Work order
For the material below, return exactly the lines starting at the line containing "(* ===== verification/ShRun.v ===== *)" and ending at the line containing "A process of", both ends included, and no others.
::::
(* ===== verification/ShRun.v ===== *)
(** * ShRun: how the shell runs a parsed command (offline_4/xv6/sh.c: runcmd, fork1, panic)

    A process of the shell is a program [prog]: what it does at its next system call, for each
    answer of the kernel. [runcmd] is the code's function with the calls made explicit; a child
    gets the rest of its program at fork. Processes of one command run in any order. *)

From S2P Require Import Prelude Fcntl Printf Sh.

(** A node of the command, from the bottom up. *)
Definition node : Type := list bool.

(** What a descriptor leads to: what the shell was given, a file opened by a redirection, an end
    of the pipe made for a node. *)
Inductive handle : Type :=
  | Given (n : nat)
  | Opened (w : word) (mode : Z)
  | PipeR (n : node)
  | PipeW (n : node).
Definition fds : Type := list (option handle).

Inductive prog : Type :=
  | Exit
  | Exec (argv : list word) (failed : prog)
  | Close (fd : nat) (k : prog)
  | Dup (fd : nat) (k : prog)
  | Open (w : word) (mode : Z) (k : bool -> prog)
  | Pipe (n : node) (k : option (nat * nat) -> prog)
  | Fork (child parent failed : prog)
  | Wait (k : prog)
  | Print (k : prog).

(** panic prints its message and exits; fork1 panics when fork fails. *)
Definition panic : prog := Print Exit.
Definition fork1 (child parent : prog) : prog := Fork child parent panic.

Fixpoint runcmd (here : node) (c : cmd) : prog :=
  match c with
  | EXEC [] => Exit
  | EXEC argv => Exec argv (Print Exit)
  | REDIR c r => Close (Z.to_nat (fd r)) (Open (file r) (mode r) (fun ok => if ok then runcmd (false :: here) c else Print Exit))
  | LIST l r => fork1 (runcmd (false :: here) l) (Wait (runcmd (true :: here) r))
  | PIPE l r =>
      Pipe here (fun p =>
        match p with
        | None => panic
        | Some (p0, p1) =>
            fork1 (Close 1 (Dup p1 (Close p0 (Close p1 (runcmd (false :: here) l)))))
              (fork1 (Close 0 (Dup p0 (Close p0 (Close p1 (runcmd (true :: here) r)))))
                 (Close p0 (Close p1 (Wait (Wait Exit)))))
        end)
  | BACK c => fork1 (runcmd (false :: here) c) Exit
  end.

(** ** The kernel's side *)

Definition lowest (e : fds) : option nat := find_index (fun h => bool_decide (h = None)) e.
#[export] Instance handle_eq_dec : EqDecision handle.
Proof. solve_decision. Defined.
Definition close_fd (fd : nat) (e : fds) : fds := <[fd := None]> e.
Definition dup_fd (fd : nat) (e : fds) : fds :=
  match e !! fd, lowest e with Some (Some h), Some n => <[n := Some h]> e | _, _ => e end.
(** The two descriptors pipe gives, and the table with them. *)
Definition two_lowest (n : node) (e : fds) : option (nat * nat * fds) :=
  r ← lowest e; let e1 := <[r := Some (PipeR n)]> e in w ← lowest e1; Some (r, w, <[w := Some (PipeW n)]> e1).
::::
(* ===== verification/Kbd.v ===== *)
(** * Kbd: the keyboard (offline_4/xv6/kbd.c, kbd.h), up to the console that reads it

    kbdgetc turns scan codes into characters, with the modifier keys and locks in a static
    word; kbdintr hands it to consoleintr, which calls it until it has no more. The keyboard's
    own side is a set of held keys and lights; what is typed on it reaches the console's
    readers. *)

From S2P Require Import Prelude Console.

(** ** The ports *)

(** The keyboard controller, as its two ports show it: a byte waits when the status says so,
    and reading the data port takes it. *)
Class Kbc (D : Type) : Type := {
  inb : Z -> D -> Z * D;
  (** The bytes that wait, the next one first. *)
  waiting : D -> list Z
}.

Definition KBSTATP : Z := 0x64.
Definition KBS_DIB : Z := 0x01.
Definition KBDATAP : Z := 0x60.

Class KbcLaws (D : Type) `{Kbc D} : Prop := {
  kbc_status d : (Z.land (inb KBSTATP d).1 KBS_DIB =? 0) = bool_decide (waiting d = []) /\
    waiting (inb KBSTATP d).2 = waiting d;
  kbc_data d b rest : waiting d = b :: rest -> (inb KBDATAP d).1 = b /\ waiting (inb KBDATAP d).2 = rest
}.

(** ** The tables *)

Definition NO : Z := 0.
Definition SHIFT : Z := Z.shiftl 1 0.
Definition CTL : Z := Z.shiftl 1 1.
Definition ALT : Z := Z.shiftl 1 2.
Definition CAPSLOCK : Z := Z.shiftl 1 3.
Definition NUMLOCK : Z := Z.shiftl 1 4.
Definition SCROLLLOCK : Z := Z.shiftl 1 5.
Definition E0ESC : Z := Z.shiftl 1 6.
::::
Answer box
(* ===== verification/ShRun.v ===== *)
(** * ShRun: how the shell runs a parsed command (offline_4/xv6/sh.c: runcmd, fork1, panic)

    A process of the shell is a program [prog]: what it does at its next system call, for each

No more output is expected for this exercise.